If the operation is binary, all the arguments in pixRasterop() are used, and rasteropLow() is called with 16 arguments:
(16 args) --> rasteropLow(UINT32 *datad, INT32 dpixw, INT32 dpixh, INT32 depth, INT32 dwpl, INT32 dx, INT32 dy, INT32 dw, INT32 dh, INT32 op, UINT32 *datas, INT32 spixw, INT32 spixh, INT32 swpl, INT32 sx, INT32 sy);
At this point, two simple operations are carried out immediately:
The depth of the image is set to 1 and the width is scaled appropriately. The rectangle size and left edge are also scaled. This generalizes the binary rasterop so that it can be used on an image of any depth.
The rectangle is clipped to both the src and dest. This is done to minimize computation and prevent any operation beyond the array bounds. Sun’s rasterop macros used a bit that determined whether or not clipping was enabled, presumably because they were typically “blitting” small character images for which no overflow checking was needed and they were taking all possible measures to save compute cycles. We ignore this flag bit and always clip the rectangle(s).

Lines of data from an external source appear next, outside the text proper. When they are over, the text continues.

Lemma feed_more d (st : ctx (list token)) bs :
  ctx_inv d 0 st -> more_body (c_parser st) ->
  let b := zth d (c_p st) in
  let st2 := initial_ctx (c_parser st) [] in
  known d (absorb st) = known d st ++ known [b] (absorb st2) /\
  feed skip (c_parser st) (b :: bs) =
    let '(q, t, m) := feed skip (c_parser (absorb st)) bs in
    (q, known [b] (absorb st2) ++ t, 1 + m).
Proof.
  intros Hc Hmore b st2. pose proof Hmore as [Hb _].
  pose proof (ci_parser _ _ _ Hc) as Hp. pose proof (ci_errno _ _ _ Hc) as He.
  pose proof (single_inv _ b Hp He) as H2.
  destruct (absorb_sim (known d st) d [b] st st2 Hc H2 (initial_sim d st b) Hb) as [Hq Hk]; [done|].
  split; [done|]. rewrite Hq.
  pose proof (feed_step (c_parser st) b bs Hp He) as Hstep.
  assert (body_run [b] st2 = 1) as Hone.
  { unfold body_run, to_read. simpl. change (len [b] - 0) with 1.
    destruct Hmore as [_ Hm]. destruct (hp_state (c_parser st)); try discriminate Hb; try done;
      destruct Hm; (done || lia). }
  pose proof (bulk_one [b] st2 H2 Hmore Hone) as Hnext.
  rewrite exec_byte_bulk in Hstep by done. fold st2 in Hstep. rewrite <- Hnext. apply Hstep.
  assert (c_p (next (bulk_result [b] st2)) = 1) as Hpos by (by rewrite Hnext; unfold absorb, MARK).
  simpl in Hpos. lia.
Qed.

Lemma loop_agrees n fuel d st :
  loop_inv d st -> zlen d - c_p st = Z.of_nat n -> (n <= fuel)%nat ->
  agrees d st (exec_loop (recorder skip) d fuel st)
    (feed skip (c_parser st) (slice d (c_p st) (zlen d))).
Proof.
  revert fuel st. induction n as [|n IH]; intros fuel st Hinv Hn Hf.
  { rewrite slice_nil by lia. assert (c_p st = zlen d) as Hp by lia.
    destruct fuel; simpl; unfold len; rewrite Hp, Z.eqb_refl; simpl; split_and!; try done;
      rewrite ?app_nil_r; (done || lia). }
  destruct fuel as [|fuel]; [lia|].
  assert (ctx_inv d 0 st) as Hc by (destruct Hinv; split; try done; lia).
  pose proof (ci_parser _ _ _ Hc) as Hp. pose proof (ci_errno _ _ _ Hc) as He.
  pose proof (ci_p _ _ _ Hc). rewrite rest_cons by lia. set (b := zth d (c_p st)).
  pose proof (feed_step (c_parser st) b (slice d (c_p st + 1) (zlen d)) Hp He) as Hstep.
  rewrite exec_loop_S by lia.
  assert ((is_bulk (hp_state (c_parser st)) = false \/ body_run d st = 1) \/
          (more_body (c_parser st) /\ c_p st + 1 < zlen d)) as [Hone|[Hmore Hlt]].
  { by apply turn_cases. }
  - pose proof (turn_sim d st Hc Hone) as Hsim. fold b in Hsim.
    pose proof (exec_byte_ok (recorder skip) d st Hc) as Hok.
    destruct (exec_byte _ d st) as [a| |a| | |], (exec_byte _ [b] _) as [a'| |a'| | |]; try done.
    + destruct Hsim as ([Hq Hk] & Hpa & Hpa'). rewrite (Hstep Hpa').
      apply (agrees_step d st (next a)); [done|simpl; by rewrite Hpa|].
      cbn [and_then]. simpl in Hq. rewrite <- Hq. change (c_parser a) with (c_parser (next a)).
      replace (c_p st + 1) with (c_p (next a)) by (simpl; by rewrite Hpa).
      apply IH; [by apply loop_inv_step, Hok|simpl; lia|lia].
    + destruct Hsim as ([Hq Hk] & Hpa & Hpa' & Hz). rewrite Hstep. simpl.
      rewrite Hq, Hpa, Hpa', Hk. unfold known at 2. rewrite Hz, app_nil_r by done. split_and!; [done|done|simpl; lia].
  - pose proof (absorb_inv d st Hc Hmore Hlt) as Hc'.
    destruct (absorb_spec d st Hc Hmore Hlt) as (Hst & Hpa & _).
    destruct (feed_more d st (slice d (c_p st + 1) (zlen d)) Hc Hmore) as [Hk Hfeed]. fold b in Hfeed, Hk. rewrite Hfeed.
    apply (agrees_step d st (absorb st)); [done|done|].
    assert (exec_byte (recorder skip) d st = exec_byte (recorder skip) d (absorb st)) as ->.
    { destruct Hmore as [Hb ?]. rewrite !exec_byte_bulk, bulk_absorb; try done. by rewrite Hst. }
    rewrite <- exec_loop_S by lia. rewrite <- Hpa.
    apply IH; [destruct Hc'; split; (done || lia)|lia|lia].
Qed.
Lemma incr_inv pos u uf :
  url_inv P pos u -> uf <> UF_MAX ->
  0 <= uf_off (get_field uf u) -> 0 <= uf_len (get_field uf u) ->
  uf_off (get_field uf u) + uf_len (get_field uf u) <= pos ->
  url_inv P (pos + 1) (incr_len uf u).
Proof.
  intros H Hm H1 H2 H3. unfold incr_len.
  pose proof (u16_le (uf_len (get_field uf u) + 1) ltac:(lia)).
  apply url_inv_set; simpl; try lia. apply (url_inv_weaken pos); [done|lia].
Qed.

End Bounds.

(** * The loop of http_parser_parse_url *)

(** The group of all fields. *)
Definition all_fields (uf : http_parser_url_fields) : bool := true.

(** The fields the loop itself sets. *)
Definition loop_field (uf : http_parser_url_fields) : bool :=
  match uf with UF_PORT | UF_USERINFO | UF_MAX => false | _ => true end.

(** The host slot keeps what it held, [h0], until a host is found. *)
Record run_inv (h0 : url_field) (pos : Z) (r : url_run) : Prop := mk_run_inv {
  ri_url : url_inv all_fields pos (r_url r);
  ri_old : r_old_uf r = UF_MAX \/ is_set (r_old_uf r) (r_url r) = true;
  ri_host : is_set UF_HOST (r_url r) = true \/ get_field UF_HOST (r_url r) = h0;
  ri_unset : forall uf, loop_field uf = false -> is_set uf (r_url r) = false
}.

Lemma url_field_byte_inv h0 uf pos s at_ r :
  run_inv h0 pos r -> 0 <= pos -> loop_field uf = true ->
  exists r', url_field_byte uf pos s at_ r = Url_continue r' /\ run_inv h0 (pos + 1) r' /\ r_s r' = s.
Proof.
  intros [Hu Ho Hh Hn] Hpos Hlf. assert (uf <> UF_MAX) as Hm by (by intros ->).
  unfold url_field_byte. destruct (decide (uf = r_old_uf r)) as [->|Hne].
  - eexists. split; [done|]. split; [|done].
    destruct Ho as [?|Ho]; [done|]. pose proof (ui_fields _ _ _ Hu _ Hm eq_refl Ho).
    split; simpl; [apply incr_inv; (done || lia)|by right| |exact Hn].
    destruct Hh as [?|Hh]; [by left|]. destruct (decide (UF_HOST = r_old_uf r)) as [E|E].
    + left. by rewrite <- E in Ho.
    + right. unfold incr_len. by rewrite get_set_other.
  - eexists. split; [done|]. split; [|done]. rewrite set_len_off by (done || apply Hu).
    pose proof (u16_le pos Hpos). split; simpl.
    + apply put_inv; try done; try lia. apply (url_inv_weaken _ pos); [done|lia].
    + right. unfold put_field. rewrite is_set_mark. by rewrite bool_decide_true, orb_true_r.
    + unfold put_field. rewrite is_set_mark. destruct (decide (UF_HOST = uf)) as [<-|E].
      * left. by rewrite bool_decide_true, orb_true_r.
      * destruct Hh as [Hh|Hh]; [left; by rewrite is_set_set, Hh|right].
        change (get_field UF_HOST (mark_set uf ?v)) with (get_field UF_HOST v).
        by rewrite get_set_other.
    + intros uf' Hlf'. unfold put_field. rewrite is_set_mark, is_set_set, Hn by done.
      rewrite bool_decide_false; [done|congruence].
Qed.

(** The URL machine never yields a state the loop does not expect. *)
Lemma parse_url_byte_inv h0 pos ch r :
  run_inv h0 pos r -> 0 <= pos ->
  match parse_url_byte pos ch r with
  | Url_continue r' => run_inv h0 (pos + 1) r'
  | Url_return u => url_inv all_fields pos u
  | Url_assert => False
  end.
Proof.
  intros H Hpos. unfold parse_url_byte.
  assert (forall uf s at_, loop_field uf = true ->
    match url_field_byte uf pos s at_ r with
    | Url_continue r' => run_inv h0 (pos + 1) r'
    | Url_return u => url_inv all_fields pos u
    | Url_assert => False
    end) as Hf.
  { intros uf s at_ Hm. by destruct (url_field_byte_inv h0 uf pos s at_ r H Hpos Hm) as (r' & -> & ? & _). }
  assert (forall s at_, run_inv h0 (pos + 1) (mk_run s (r_old_uf r) at_ (r_url r))) as Hd.
  { intros. destruct H. split; [|done..]. apply (url_inv_weaken _ pos); [done|lia]. }
  destruct (parse_url_char_cases (r_s r) ch) as [-> | Hu]; [apply H|].
  destruct (parse_url_char (r_s r) ch); try discriminate Hu; (by apply Hf) || apply Hd.
Qed.

Lemma parse_url_loop_inv h0 bs pos r :
  run_inv h0 pos r -> 0 <= pos ->
  match parse_url_loop bs pos r with
  | Url_continue r' => run_inv h0 (pos + zlen bs) r'
  | Url_return u => True
  | Url_assert => False
  end.
Proof.
  revert pos r. induction bs as [|ch bs IH]; intros pos r H Hpos; simpl.
  { change (zlen []) with 0. by rewrite Z.add_0_r. }
  pose proof (parse_url_byte_inv h0 pos ch r H Hpos) as Hb.
  destruct (parse_url_byte pos ch r) as [u|r'|]; try done.
  specialize (IH (pos + 1) r' Hb ltac:(lia)). rewrite zlen_cons.
  by replace (pos + (1 + zlen bs)) with (pos + 1 + zlen bs) by lia.
Qed.

Lemma read_mem_len buf off n : 0 <= n -> zlen (read_mem buf off n) = n.
Proof. intros. unfold read_mem, zlen. rewrite length_map, length_seq. lia. Qed.

(** * The loop of http_parse_host *)

(** The fields http_parse_host writes. *)
Definition in_host (uf : http_parser_url_fields) : bool :=
  match uf with UF_HOST | UF_PORT | UF_USERINFO => true | _ => false end.

(** The states before the host name starts. *)
Definition before_host (s : http_host_state) : bool :=
  match s with
  | s_http_userinfo_start | s_http_userinfo | s_http_host_start | s_http_host_v6_start => true
  | _ => false
  end.

Record host_inv (s : http_host_state) (pos : Z) (u : http_parser_url) : Prop := mk_host_inv {
  hi_url : url_inv in_host pos u;
  hi_set : is_set UF_HOST u = true;
  hi_before : before_host s = true -> uf_len (get_field UF_HOST u) = 0;
  hi_port : s = s_http_host_port -> is_set UF_PORT u = true;
  hi_userinfo : s = s_http_userinfo -> is_set UF_USERINFO u = true
}.

(** The three kinds of update of the loop. *)
Lemma host_keep s n pos u :
  host_inv s pos u -> before_host n = false \/ before_host s = true ->
  n <> s_http_host_port -> n <> s_http_userinfo -> host_inv n (pos + 1) u.
Proof.
  intros [Hu Hs Hb Hp Hi] Hn H1 H2. split; try done.
  - apply (url_inv_weaken _ pos); [done|lia].
  - intros Hn'. apply Hb. destruct Hn as [Hn|Hn]; congruence.
Qed.
(** A value: no line end inside, no white space in front. *)
Definition value_ok (v : list Z) : bool :=
  match v with
  | b :: _ => negb (b =? chr " ") && negb (b =? TAB) && forallb value_char v
  | [] => false
  end.

Lemma runs_value_space hs ix n m :
  0 <= n -> n + 1 <= HTTP_MAX_HEADER_SIZE ->
  runs skip (at_ s_header_value_start hs ix n m) [chr " "] (at_ s_header_value_start hs ix (n + 1) m) [].
Proof. intros H0 Hn. run_fixed. Qed.

(** The first character of a value, when the switch on header_state makes [p']
    of the parser. *)
Lemma runs_value_first hs ix n m b hs' m' :
  0 <= n -> n + 1 <= HTTP_MAX_HEADER_SIZE -> value_ok [b] = true ->
  header_value_first b (at_ s_header_value hs 0 (n + 1) m) = Some (at_ s_header_value hs' 0 (n + 1) m') ->
  runs skip (at_ s_header_value_start hs ix n m) [b] (at_ s_header_value hs' 0 (n + 1) m')
    [T_byte D_header_value b].
Proof.
  intros H0 Hn Hv Hf. unfold value_ok, value_char in Hv. simpl in Hv. rewrite !andb_true_iff in Hv.
  destruct Hv as [[Hsp Htab] [[Hcr Hlf] _]]. apply negb_true_iff in Hsp, Htab, Hcr, Hlf.
  eapply runs_break; [budget| | | |].
  - change (switch_on skip b ?p)
      with (exec_s_header_value_start (recorder skip) [b] (initial_ctx p []) b).
    unfold exec_s_header_value_start. rewrite Hsp, Htab, Hcr, Hlf. cbn [orb].
    change (c_parser (upd (fun p => set_index 0 (set_state s_header_value p))
      (MARK D_header_value (initial_ctx (count_byte (at_ s_header_value_start hs ix n m)) []))))
      with (at_ s_header_value hs 0 (n + 1) m).
    rewrite Hf. reflexivity.
  - reflexivity.
  - reflexivity.
  - reflexivity.
Qed.

Lemma runs_value_char hs ix n m b hs' ix' m' :
  0 <= n -> n + 1 <= HTTP_MAX_HEADER_SIZE -> value_char b = true ->
  header_value_char b (at_ s_header_value hs ix (n + 1) m) =
    Value_ok (at_ s_header_value hs' ix' (n + 1) m') ->
  runs skip (at_ s_header_value hs ix n m) [b] (at_ s_header_value hs' ix' (n + 1) m')
    [T_byte D_header_value b].
Proof.
  intros H0 Hn Hv Hf. unfold value_char in Hv. apply andb_true_iff in Hv as [Hcr Hlf].
  apply negb_true_iff in Hcr, Hlf. eapply runs_break; [budget| | | |].
  - change (switch_on skip b ?p)
      with (exec_s_header_value (recorder skip) [b] (initial_ctx p []) b).
    unfold exec_s_header_value. rewrite Hcr, Hlf.
    change (c_parser (initial_ctx ?p [])) with p.
    change (count_byte (at_ s_header_value hs ix n m)) with (at_ s_header_value hs ix (n + 1) m).
    rewrite Hf. reflexivity.
  - reflexivity.
  - reflexivity.
  - reflexivity.
Qed.

(** The flag a finished value sets. *)
Definition value_flag (hs : header_states) : Z :=
  match hs with
  | h_connection_keep_alive => F_CONNECTION_KEEP_ALIVE
  | h_connection_close => F_CONNECTION_CLOSE
  | h_transfer_encoding_chunked => F_CHUNKED
  | _ => 0
  end.

Lemma runs_value_end hs ix n m :
  0 <= n -> n + 2 <= HTTP_MAX_HEADER_SIZE ->
  runs skip (at_ s_header_value hs ix n m) [CR; LF]
    (at_ s_header_value_lws hs ix (n + 2) (with_flags (Z.lor (m_flags m) (value_flag hs)) m)) [].
Proof.
  intros H0 Hn. hop s_header_almost_done m.
  eapply (runs_cons _ _ _
    (at_ s_header_value_lws hs ix (n + 1 + 1) (with_flags (Z.lor (m_flags m) (value_flag hs)) m)) []).
  - eapply runs_break; [budget|reflexivity|reflexivity| |reflexivity].
    destruct m, hs; simpl; rewrite ?Z.lor_0_r; reflexivity.
  - apply runs_same. lia.
Qed.

(** ** A header without special meaning *)

Lemma value_first_general hs b n m :
  effective hs = h_general ->
  header_value_first b (at_ s_header_value hs 0 n m) = Some (at_ s_header_value h_general 0 n m).
Proof. intros H. destruct hs; try discriminate H; reflexivity. Qed.

Definition header_line (h : list Z * list Z) : list Z :=
  h.1 ++ [chr ":"] ++ [chr " "] ++ h.2 ++ [CR; LF].

Definition header_events (h : list Z * list Z) : list token :=
  bytes_of D_header_field h.1 ++ bytes_of D_header_value h.2.

(** A header line the parser passes on without looking at its value. *)
Definition plain_header (h : list Z * list Z) : bool :=
  negb (bool_decide (h.1 = [])) && forallb is_token h.1 &&
  bool_decide (name_class (map TOKEN h.1) = h_general) && value_ok h.2.

Lemma runs_value_general hs ix n m v :
  effective hs = h_general -> value_ok v = true -> 0 <= n -> n + zlen v <= HTTP_MAX_HEADER_SIZE ->
  runs skip (at_ s_header_value_start hs ix n m) v (at_ s_header_value h_general 0 (n + zlen v) m)
    (bytes_of D_header_value v).
Proof.
  intros He Hv H0 Hn. destruct v as [|b l]; [done|]. unfold value_ok in Hv.
  rewrite !andb_true_iff in Hv. destruct Hv as [[Hsp Htab] Hall]. cbn [forallb] in Hall.
  apply andb_true_iff in Hall as [Hb Hall]. rewrite zlen_cons in *. pose proof (zlen_nonneg l).
  rewrite Z.add_assoc.
  apply (runs_cons _ _ _ (at_ s_header_value h_general 0 (n + 1) m) [T_byte D_header_value b]).
  - apply (runs_value_first _ _ _ _ _ _ m); try lia; [|by apply value_first_general].
    unfold value_ok. simpl. by rewrite Hsp, Htab, Hb.
  - apply (runs_each s_header_value h_general 0 m value_char); try done; try lia.
    intros k c Hk Hk' Hc. by apply runs_value_char.
Qed.

Lemma header_line_len h : zlen (header_line h) = zlen h.1 + zlen h.2 + 4.
Proof. unfold header_line. rewrite !zlen_app. unfold zlen. simpl. lia. Qed.

Lemma runs_plain_header s hs ix n m h :
  line_start s -> plain_header h = true -> 0 <= n -> n + zlen (header_line h) <= HTTP_MAX_HEADER_SIZE ->
  runs skip (at_ s hs ix n m) (header_line h)
    (at_ s_header_value_lws h_general 0 (n + zlen (header_line h)) m) (header_events h).
Proof.
  intros Hs Hp H0 Hn. rewrite header_line_len in *. unfold plain_header in Hp.
  rewrite !andb_true_iff in Hp. destruct Hp as [[[Hne Htok] Hcl] Hv].
  apply negb_true_iff, bool_decide_eq_false in Hne. apply bool_decide_eq_true in Hcl.
  pose proof (zlen_nonneg h.1). pose proof (zlen_nonneg h.2).
  destruct (runs_name skip s hs ix n m h.1) as [Hname Heff]; try done; try lia.
  rewrite Hcl in Heff. unfold header_line, header_events. rewrite app_assoc.
  apply (runs_app _ _ _ _ _ _ _ _ Hname).
  eapply runs_silent_app; [by apply runs_value_space; lia|].
  eapply runs_app_silent; [apply runs_value_general; (done || lia)|].
  replace (n + (zlen h.1 + zlen h.2 + 4)) with (n + zlen h.1 + 1 + 1 + zlen h.2 + 2) by lia.
  pose proof (runs_value_end h_general 0 (n + zlen h.1 + 1 + 1 + zlen h.2) m) as Hend.
  simpl value_flag in Hend. rewrite Z.lor_0_r in Hend. destruct m. apply Hend; lia.
Qed.

Lemma runs_plain_headers s hs ix n m l :
  line_start s -> forallb plain_header l = true -> 0 <= n ->
  n + zlen (concat (map header_line l)) <= HTTP_MAX_HEADER_SIZE ->
  exists s' hs' ix', line_start s' /\
  runs skip (at_ s hs ix n m) (concat (map header_line l))
    (at_ s' hs' ix' (n + zlen (concat (map header_line l))) m) (concat (map header_events l)).
Proof.
  revert s hs ix n. induction l as [|h l IH]; intros s hs ix n Hs Hall H0 Hn; simpl.
  { exists s, hs, ix. split; [done|]. change (zlen []) with 0. rewrite Z.add_0_r. apply runs_nil. }
  simpl in Hall. apply andb_true_iff in Hall as [Hh Hall]. simpl in Hn. rewrite zlen_app in *.
  pose proof (zlen_nonneg (header_line h)). pose proof (zlen_nonneg (concat (map header_line l))).
  destruct (IH s_header_value_lws h_general 0 (n + zlen (header_line h)))
    as (s' & hs' & ix' & Hs' & Hr); [by right|done|lia|lia|].
  exists s', hs', ix'. split; [done|]. rewrite Z.add_assoc.
  eapply runs_app; [apply runs_plain_header; (done || lia)|done].
Qed.

(** ** Content-Length *)

(** The decimal digits accumulate to their value as long as it fits. *)
Lemma accumulate_exact v d :
  0 <= v -> 0 <= d -> v * 10 + d < ULLONG_MAX -> accumulate 10 v d = Some (v * 10 + d).
Proof.
  unfold accumulate, ULLONG_MAX. intros Hv Hd Hlt. rewrite (u64_small (v * 10)) by lia.
  rewrite u64_small by lia.
  destruct (Z.ltb_spec (v * 10 + d) v); [lia|]. by rewrite (proj2 (Z.eqb_neq _ _)) by lia.
Qed.
(** ((c3 << 24) | (c2 << 16) | (c1 << 8) | c0) *)
Definition pack4 (c0 c1 c2 c3 : Z) : Z :=
  Z.lor (Z.lor (Z.lor (Z.shiftl c3 24) (Z.shiftl c2 16)) (Z.shiftl c1 8)) c0.

(** _str3_cmp, _str3Ocmp and _str4cmp *)
Definition str4cmp (m : list Z) (o : Z) (l : list Z) : bool :=
  to_uint32 m o =? pack4 (zth l 0) (zth l 1) (zth l 2) (zth l 3).
Definition str5cmp (m : list Z) (o : Z) (l : list Z) : bool :=
  str4cmp m o l && (zth m (o + 4) =? zth l 4).
Definition str6cmp (m : list Z) (o : Z) (l : list Z) : bool :=
  str4cmp m o l &&
  (Z.land (to_uint32 m (o + 4)) 65535 =? Z.lor (Z.shiftl (zth l 5) 8) (zth l 4)).
(** _str7_cmp and _str8cmp *)
Definition str8cmp (m : list Z) (o : Z) (l : list Z) : bool :=
  str4cmp m o l &&
  (to_uint32 m (o + 4) =? pack4 (zth l 4) (zth l 5) (zth l 6) (zth l 7)).
Definition str9cmp (m : list Z) (o : Z) (l : list Z) : bool :=
  str8cmp m o l && (zth m (o + 8) =? zth l 8).

(** strcasecmp(buf, l) == 0 for a literal [l] in lower case. *)
Definition tolower (b : Z) : Z :=
  if (chr "A" <=? b) && (b <=? chr "Z") then b + 32 else b.

Fixpoint cstring (m : list Z) : list Z :=
  match m with
  | b :: m' => if b =? 0 then [] else b :: cstring m'
  | [] => []
  end.

Definition strcasecmp_eq (m : list Z) (l : list Z) : bool :=
  bool_decide (map tolower (cstring m) = l).

(** str_to_uint64(str, n, err): [None] is err = 1.  The test
    check > UINT64_MAX is never true of a uint64_t. *)
Fixpoint str_to_uint64_loop (value : Z) (s : list Z) : option Z :=
  match s with
  | [] => Some value
  | c :: s' =>
      if (schar c <? chr "0") || (chr "9" <? schar c) then None
      else
        let check := u64 (u64 (value * 10) + (schar c - chr "0")) in
        if (negb (value =? 0) && (check <=? value)) || (2 ^ 64 - 1 <? check) then None
        else str_to_uint64_loop check s'
  end.

Definition str_to_uint64 (s : list Z) : option Z :=
  if 20 <? zlen s then None else str_to_uint64_loop 0 s.

(** _str_to_ssize_t: -1 for an empty or malformed text.  The arithmetic is on a
    signed type: outside its range the C text is undefined. *)
Fixpoint str_to_ssize_t_loop (value : Z) (s : list Z) : Z :=
  match s with
  | [] => value
  | c :: s' =>
      if (schar c <? chr "0") || (chr "9" <? schar c) then -1
      else str_to_ssize_t_loop (value * 10 + (schar c - chr "0")) s'
  end.

Definition _str_to_ssize_t (s : list Z) : Z :=
  match s with [] => -1 | _ => str_to_ssize_t_loop 0 s end.

(** * Hooks and steps *)

Section Run.
Context {U : Type}.

(** What a hook does: its return value, the versions it set with
    htparser_set_major and htparser_set_minor, and the new user data. *)
Record hook_result := mk_hook_result {
  hr_ret : Z;
  hr_major : option Z;
  hr_minor : option Z;
  hr_user : U
}.

(** A data hook gets a pointer into the parser's buffer and a length; the body
    hook gets bytes of the caller's data. *)
Definition htparse_hook : Type := htparser -> U -> hook_result.
Definition htparse_data_hook : Type := htparser -> option Z -> Z -> U -> hook_result.
Definition htparse_body_hook : Type := htparser -> list Z -> U -> hook_result.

After width scaling and clipping (if necessary), the left edge alignment of the rectangle in both src and dest are compared. We distinguish three cases:
If they are both aligned on a 32-bit word boundary, the simple function rasteropWordAlignedLow() is called;
Else, if they have the same relative 32-bit alignment, the function rasteropVAlignedLow() is called;
Otherwise, the most general function rasteropGeneralLow() is called.
Each of these three functions has the same 11 arguments, e.g.:
(11 args) --> rasteropGeneralLow(UINT32 *datad, INT32 dwpl, INT32 dx, INT32 dy, INT32 dw, INT32 dh, INT32 op, UINT32 *datas, INT32 swpl, INT32 sx, INT32 sy);
Due to the width adjustment and clipping that are performed in rasteropLow(), the low-level function that does all the work, rasteropGeneralLow(), does not need five of the arguments passed to rasteropLow(); namely, the width, height and depth of the dest and the width and height of the src.
Note that because rasteropLow() does width adjustment and clipping, it is safe to call it directly with an arbitrary image depth and un-clipped rectangular regions. It also makes it easier to call these low-level functions using a different high-level shim that uses some other packed image data structure. This separation between high-level functions that use the Pix image data structure and low-level functions that use only built-in C data types makes it much easier to port the low-level functions to applications that use other image data structures.
bpp bits/pixel. A binary image has 1 bpp.
ppi pixels/inch. Yes, this non-metric measure shows our North American provincialism.